Task details
Nothing past the line containing "Proof. unfold wrap. apply Zmod_mod. Qed." belongs in the output. Copy exactly every line of the data below from the first up to and including it.

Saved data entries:
---
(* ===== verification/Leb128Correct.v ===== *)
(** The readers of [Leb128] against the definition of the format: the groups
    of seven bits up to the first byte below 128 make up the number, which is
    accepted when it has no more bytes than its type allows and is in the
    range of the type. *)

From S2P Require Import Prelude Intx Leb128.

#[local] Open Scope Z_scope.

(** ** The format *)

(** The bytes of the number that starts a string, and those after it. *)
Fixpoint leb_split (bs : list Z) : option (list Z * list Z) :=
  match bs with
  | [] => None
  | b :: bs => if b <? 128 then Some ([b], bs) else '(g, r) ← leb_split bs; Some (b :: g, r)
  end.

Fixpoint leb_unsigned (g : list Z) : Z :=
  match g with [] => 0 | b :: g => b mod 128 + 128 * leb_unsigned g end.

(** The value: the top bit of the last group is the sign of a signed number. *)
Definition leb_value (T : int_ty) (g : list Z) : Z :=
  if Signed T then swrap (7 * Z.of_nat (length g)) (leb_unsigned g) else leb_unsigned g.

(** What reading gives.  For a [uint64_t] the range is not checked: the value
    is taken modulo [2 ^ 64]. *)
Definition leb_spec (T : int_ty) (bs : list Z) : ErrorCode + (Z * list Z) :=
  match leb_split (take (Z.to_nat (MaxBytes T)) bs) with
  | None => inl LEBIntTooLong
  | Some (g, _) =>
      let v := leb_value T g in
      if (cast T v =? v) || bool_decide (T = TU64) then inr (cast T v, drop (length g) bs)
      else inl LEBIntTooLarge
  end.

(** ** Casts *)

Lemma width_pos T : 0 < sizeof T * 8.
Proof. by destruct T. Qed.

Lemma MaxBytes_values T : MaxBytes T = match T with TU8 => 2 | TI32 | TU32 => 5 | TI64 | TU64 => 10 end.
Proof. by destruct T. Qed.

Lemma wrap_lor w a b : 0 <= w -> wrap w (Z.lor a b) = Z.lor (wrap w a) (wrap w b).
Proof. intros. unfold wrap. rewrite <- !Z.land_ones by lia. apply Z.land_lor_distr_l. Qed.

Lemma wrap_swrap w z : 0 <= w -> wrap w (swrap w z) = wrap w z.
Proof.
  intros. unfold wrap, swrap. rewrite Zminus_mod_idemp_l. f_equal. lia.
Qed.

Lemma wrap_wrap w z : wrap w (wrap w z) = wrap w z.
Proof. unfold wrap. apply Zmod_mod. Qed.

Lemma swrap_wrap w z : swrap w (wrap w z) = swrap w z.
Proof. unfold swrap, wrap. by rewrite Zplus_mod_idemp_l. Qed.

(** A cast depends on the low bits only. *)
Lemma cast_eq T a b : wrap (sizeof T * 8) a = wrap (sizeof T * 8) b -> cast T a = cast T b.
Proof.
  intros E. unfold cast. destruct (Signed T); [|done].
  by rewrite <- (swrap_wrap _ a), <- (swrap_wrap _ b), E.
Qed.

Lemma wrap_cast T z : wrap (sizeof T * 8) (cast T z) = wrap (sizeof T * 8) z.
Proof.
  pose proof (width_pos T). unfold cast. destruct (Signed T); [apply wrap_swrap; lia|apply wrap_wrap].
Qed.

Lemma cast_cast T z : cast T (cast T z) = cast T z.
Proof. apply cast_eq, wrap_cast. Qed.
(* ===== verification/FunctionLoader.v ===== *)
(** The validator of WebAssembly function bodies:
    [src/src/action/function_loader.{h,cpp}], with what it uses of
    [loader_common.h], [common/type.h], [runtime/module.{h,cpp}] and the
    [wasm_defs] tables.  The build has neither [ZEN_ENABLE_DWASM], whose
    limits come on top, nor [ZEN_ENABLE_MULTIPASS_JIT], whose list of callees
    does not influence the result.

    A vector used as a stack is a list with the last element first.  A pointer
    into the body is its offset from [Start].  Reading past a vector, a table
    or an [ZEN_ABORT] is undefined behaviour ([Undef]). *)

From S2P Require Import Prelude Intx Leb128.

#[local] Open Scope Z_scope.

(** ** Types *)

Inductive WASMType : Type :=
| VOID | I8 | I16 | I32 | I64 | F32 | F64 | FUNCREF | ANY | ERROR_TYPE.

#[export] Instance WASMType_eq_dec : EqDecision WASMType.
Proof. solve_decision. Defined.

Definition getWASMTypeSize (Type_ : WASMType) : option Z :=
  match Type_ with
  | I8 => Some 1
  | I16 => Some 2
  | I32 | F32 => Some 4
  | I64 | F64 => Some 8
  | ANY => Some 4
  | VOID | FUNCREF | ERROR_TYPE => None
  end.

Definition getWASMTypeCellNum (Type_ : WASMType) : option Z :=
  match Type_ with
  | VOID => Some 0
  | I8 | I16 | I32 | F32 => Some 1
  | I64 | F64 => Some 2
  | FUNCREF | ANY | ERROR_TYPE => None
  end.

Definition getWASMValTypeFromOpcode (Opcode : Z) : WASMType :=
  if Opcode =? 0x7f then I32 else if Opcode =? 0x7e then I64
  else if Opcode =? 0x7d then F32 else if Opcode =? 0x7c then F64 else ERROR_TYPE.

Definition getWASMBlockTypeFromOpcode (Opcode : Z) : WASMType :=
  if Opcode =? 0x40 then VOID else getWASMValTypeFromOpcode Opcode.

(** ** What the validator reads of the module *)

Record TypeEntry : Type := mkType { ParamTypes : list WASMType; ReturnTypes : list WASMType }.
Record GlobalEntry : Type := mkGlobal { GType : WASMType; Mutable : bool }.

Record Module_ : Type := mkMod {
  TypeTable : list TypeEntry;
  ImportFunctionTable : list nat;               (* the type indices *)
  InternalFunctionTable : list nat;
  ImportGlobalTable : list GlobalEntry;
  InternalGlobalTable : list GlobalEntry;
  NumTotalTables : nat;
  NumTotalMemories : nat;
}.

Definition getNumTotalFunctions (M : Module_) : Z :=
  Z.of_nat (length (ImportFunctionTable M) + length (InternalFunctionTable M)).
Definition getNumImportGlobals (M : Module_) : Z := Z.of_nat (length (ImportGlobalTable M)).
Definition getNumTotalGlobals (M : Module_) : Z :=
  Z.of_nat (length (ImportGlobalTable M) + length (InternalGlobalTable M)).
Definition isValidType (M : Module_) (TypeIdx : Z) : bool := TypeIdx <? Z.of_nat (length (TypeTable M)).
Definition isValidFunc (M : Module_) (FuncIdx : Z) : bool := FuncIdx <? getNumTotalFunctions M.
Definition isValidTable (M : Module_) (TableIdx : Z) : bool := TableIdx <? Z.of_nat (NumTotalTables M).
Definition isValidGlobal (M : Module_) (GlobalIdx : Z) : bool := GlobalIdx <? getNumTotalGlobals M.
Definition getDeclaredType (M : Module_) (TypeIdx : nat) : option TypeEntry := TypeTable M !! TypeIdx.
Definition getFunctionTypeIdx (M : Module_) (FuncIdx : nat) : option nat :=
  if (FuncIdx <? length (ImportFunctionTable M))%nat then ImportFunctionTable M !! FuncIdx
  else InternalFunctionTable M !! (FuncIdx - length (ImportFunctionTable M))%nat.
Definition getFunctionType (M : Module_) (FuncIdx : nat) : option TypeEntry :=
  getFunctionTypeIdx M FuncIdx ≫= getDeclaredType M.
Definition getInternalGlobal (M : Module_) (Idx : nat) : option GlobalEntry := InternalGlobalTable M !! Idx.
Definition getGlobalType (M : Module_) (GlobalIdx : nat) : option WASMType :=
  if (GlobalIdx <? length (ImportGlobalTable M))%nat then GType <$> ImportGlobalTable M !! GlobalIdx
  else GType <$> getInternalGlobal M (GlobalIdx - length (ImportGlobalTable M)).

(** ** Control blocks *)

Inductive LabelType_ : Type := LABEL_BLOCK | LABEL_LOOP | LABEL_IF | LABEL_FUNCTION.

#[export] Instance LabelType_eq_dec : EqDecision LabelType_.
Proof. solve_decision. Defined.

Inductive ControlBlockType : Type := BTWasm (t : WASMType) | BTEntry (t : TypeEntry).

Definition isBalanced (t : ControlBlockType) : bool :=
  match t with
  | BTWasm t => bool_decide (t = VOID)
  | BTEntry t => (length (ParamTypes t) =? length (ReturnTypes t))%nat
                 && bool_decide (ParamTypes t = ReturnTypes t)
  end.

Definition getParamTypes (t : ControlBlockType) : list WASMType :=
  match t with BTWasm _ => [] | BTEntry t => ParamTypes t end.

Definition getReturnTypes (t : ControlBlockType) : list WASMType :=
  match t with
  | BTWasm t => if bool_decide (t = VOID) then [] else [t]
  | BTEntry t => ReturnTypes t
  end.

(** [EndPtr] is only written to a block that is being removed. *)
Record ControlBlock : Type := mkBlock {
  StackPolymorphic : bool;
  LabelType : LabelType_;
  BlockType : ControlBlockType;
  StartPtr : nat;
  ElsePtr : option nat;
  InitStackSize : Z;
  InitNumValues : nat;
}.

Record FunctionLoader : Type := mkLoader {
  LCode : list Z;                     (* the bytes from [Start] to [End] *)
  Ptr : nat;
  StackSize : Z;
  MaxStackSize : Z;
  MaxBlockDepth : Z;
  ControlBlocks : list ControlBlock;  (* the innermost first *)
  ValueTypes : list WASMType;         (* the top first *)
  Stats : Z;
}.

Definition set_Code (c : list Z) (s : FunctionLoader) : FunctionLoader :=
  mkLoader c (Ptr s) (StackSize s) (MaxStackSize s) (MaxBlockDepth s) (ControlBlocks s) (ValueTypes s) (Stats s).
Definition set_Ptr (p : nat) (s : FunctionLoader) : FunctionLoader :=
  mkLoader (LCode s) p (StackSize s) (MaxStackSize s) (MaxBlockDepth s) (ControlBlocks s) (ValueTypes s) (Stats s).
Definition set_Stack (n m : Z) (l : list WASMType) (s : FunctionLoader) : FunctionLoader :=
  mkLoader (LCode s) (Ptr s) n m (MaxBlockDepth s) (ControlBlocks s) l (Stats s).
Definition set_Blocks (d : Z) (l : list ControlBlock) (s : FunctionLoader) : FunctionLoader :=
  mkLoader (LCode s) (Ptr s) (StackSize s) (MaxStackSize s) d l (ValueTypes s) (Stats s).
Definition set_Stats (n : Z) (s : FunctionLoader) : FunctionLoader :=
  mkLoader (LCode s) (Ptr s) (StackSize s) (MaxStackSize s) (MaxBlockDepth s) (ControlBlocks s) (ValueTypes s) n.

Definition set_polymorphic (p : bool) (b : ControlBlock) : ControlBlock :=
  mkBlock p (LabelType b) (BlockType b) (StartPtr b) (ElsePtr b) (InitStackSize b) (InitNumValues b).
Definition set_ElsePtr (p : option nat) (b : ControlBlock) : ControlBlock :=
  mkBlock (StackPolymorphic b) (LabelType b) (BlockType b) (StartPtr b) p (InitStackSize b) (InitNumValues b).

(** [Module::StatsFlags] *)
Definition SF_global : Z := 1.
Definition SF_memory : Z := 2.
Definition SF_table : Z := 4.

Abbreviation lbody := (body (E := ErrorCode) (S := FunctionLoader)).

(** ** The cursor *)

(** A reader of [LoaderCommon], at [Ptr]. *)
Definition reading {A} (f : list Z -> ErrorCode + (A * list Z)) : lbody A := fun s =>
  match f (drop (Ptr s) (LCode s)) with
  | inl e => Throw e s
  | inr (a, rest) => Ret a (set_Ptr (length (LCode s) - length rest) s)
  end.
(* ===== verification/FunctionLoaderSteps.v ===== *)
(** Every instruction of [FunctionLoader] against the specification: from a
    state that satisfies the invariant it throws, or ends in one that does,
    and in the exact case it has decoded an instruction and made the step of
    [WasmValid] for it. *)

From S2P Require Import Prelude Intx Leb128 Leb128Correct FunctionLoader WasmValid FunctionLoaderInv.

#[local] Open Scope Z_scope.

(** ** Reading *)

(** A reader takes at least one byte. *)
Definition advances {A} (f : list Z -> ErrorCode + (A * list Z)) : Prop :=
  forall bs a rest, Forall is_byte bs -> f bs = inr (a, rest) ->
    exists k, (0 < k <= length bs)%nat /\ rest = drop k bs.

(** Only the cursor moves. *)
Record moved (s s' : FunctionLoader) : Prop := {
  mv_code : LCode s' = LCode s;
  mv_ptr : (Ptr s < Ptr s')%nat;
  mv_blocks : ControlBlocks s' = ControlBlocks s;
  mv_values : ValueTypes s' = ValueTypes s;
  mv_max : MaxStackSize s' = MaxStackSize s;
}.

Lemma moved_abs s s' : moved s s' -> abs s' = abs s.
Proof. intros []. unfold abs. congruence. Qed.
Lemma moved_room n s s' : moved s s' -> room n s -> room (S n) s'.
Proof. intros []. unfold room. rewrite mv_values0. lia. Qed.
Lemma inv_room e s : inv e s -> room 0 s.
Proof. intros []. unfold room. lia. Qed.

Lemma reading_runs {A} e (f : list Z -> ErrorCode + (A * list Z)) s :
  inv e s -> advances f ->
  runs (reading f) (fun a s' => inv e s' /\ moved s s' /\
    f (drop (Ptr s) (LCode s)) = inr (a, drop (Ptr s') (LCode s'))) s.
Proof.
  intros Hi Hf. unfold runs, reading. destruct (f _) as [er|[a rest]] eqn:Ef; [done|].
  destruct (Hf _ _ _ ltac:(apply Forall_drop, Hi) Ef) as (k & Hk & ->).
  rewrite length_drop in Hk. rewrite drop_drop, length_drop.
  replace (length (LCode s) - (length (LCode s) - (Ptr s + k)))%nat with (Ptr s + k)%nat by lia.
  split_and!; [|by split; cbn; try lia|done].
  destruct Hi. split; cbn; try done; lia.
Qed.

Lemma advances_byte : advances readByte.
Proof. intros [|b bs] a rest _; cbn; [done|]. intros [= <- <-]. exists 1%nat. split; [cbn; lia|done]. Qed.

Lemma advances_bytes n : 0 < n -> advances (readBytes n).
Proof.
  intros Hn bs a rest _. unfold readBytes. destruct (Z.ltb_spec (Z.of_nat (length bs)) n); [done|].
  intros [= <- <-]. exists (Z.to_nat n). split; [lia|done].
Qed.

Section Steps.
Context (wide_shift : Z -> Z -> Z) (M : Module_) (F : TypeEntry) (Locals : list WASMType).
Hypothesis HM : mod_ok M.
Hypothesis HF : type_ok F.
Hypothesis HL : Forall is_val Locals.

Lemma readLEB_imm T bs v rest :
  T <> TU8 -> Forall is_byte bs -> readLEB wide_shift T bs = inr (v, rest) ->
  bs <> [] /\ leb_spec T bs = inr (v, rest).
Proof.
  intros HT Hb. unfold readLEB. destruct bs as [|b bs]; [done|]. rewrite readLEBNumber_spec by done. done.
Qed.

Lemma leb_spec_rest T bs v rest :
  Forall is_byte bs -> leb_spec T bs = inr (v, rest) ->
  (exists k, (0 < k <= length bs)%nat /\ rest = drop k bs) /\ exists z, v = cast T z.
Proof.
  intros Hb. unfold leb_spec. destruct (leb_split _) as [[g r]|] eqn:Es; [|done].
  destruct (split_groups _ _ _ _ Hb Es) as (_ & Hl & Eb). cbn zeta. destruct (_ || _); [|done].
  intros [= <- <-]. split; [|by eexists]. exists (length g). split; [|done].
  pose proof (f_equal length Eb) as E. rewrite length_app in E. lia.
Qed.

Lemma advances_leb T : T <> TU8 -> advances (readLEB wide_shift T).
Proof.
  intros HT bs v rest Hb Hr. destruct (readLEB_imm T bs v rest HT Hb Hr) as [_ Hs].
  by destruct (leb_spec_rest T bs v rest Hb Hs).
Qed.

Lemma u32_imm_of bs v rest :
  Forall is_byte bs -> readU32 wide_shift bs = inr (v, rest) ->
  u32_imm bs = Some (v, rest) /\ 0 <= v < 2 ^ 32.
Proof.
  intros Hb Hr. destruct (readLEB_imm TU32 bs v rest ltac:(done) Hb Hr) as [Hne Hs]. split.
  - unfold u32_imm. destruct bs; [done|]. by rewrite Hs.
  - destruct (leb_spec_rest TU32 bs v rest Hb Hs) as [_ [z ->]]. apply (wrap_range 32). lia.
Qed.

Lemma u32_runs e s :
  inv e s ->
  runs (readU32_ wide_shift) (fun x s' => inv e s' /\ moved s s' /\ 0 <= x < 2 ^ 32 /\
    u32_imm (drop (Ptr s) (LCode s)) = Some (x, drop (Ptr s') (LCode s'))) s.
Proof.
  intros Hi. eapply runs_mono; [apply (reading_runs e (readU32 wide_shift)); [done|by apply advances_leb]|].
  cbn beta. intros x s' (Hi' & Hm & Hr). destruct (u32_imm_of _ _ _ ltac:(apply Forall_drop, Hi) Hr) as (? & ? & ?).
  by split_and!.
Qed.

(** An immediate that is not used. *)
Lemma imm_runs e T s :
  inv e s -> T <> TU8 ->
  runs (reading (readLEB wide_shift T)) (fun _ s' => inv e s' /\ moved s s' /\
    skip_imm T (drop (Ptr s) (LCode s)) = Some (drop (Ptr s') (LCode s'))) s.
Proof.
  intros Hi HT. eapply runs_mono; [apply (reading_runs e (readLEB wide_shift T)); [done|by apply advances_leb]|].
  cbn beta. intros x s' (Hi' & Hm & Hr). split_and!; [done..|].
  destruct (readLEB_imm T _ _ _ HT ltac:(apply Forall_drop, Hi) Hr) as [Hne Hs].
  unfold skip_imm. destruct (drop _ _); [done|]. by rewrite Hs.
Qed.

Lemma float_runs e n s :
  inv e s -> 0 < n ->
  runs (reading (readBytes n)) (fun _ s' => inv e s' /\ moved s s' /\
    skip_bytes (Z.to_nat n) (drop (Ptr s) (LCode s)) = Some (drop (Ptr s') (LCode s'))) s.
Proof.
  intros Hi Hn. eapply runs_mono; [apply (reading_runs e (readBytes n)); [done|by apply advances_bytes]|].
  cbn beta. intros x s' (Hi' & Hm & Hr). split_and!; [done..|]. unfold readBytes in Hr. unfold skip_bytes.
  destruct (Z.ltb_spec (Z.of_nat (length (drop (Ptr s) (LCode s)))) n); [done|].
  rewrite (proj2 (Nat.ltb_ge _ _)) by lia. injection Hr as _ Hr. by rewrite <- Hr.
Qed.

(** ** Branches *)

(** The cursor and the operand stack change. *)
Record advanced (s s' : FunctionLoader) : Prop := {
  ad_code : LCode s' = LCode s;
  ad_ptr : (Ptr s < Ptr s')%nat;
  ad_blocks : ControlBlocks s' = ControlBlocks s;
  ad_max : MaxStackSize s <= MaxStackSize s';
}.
---
Answer for the task
(* ===== verification/Leb128Correct.v ===== *)
(** The readers of [Leb128] against the definition of the format: the groups
    of seven bits up to the first byte below 128 make up the number, which is
    accepted when it has no more bytes than its type allows and is in the
    range of the type. *)

From S2P Require Import Prelude Intx Leb128.

#[local] Open Scope Z_scope.

(** ** The format *)

(** The bytes of the number that starts a string, and those after it. *)
Fixpoint leb_split (bs : list Z) : option (list Z * list Z) :=
  match bs with
  | [] => None
  | b :: bs => if b <? 128 then Some ([b], bs) else '(g, r) ← leb_split bs; Some (b :: g, r)
  end.

Fixpoint leb_unsigned (g : list Z) : Z :=
  match g with [] => 0 | b :: g => b mod 128 + 128 * leb_unsigned g end.

(** The value: the top bit of the last group is the sign of a signed number. *)
Definition leb_value (T : int_ty) (g : list Z) : Z :=
  if Signed T then swrap (7 * Z.of_nat (length g)) (leb_unsigned g) else leb_unsigned g.

(** What reading gives.  For a [uint64_t] the range is not checked: the value
    is taken modulo [2 ^ 64]. *)
Definition leb_spec (T : int_ty) (bs : list Z) : ErrorCode + (Z * list Z) :=
  match leb_split (take (Z.to_nat (MaxBytes T)) bs) with
  | None => inl LEBIntTooLong
  | Some (g, _) =>
      let v := leb_value T g in
      if (cast T v =? v) || bool_decide (T = TU64) then inr (cast T v, drop (length g) bs)
      else inl LEBIntTooLarge
  end.

(** ** Casts *)

Lemma width_pos T : 0 < sizeof T * 8.
Proof. by destruct T. Qed.

Lemma MaxBytes_values T : MaxBytes T = match T with TU8 => 2 | TI32 | TU32 => 5 | TI64 | TU64 => 10 end.
Proof. by destruct T. Qed.

Lemma wrap_lor w a b : 0 <= w -> wrap w (Z.lor a b) = Z.lor (wrap w a) (wrap w b).
Proof. intros. unfold wrap. rewrite <- !Z.land_ones by lia. apply Z.land_lor_distr_l. Qed.

Lemma wrap_swrap w z : 0 <= w -> wrap w (swrap w z) = wrap w z.
Proof.
  intros. unfold wrap, swrap. rewrite Zminus_mod_idemp_l. f_equal. lia.
Qed.

Lemma wrap_wrap w z : wrap w (wrap w z) = wrap w z.
Proof. unfold wrap. apply Zmod_mod. Qed.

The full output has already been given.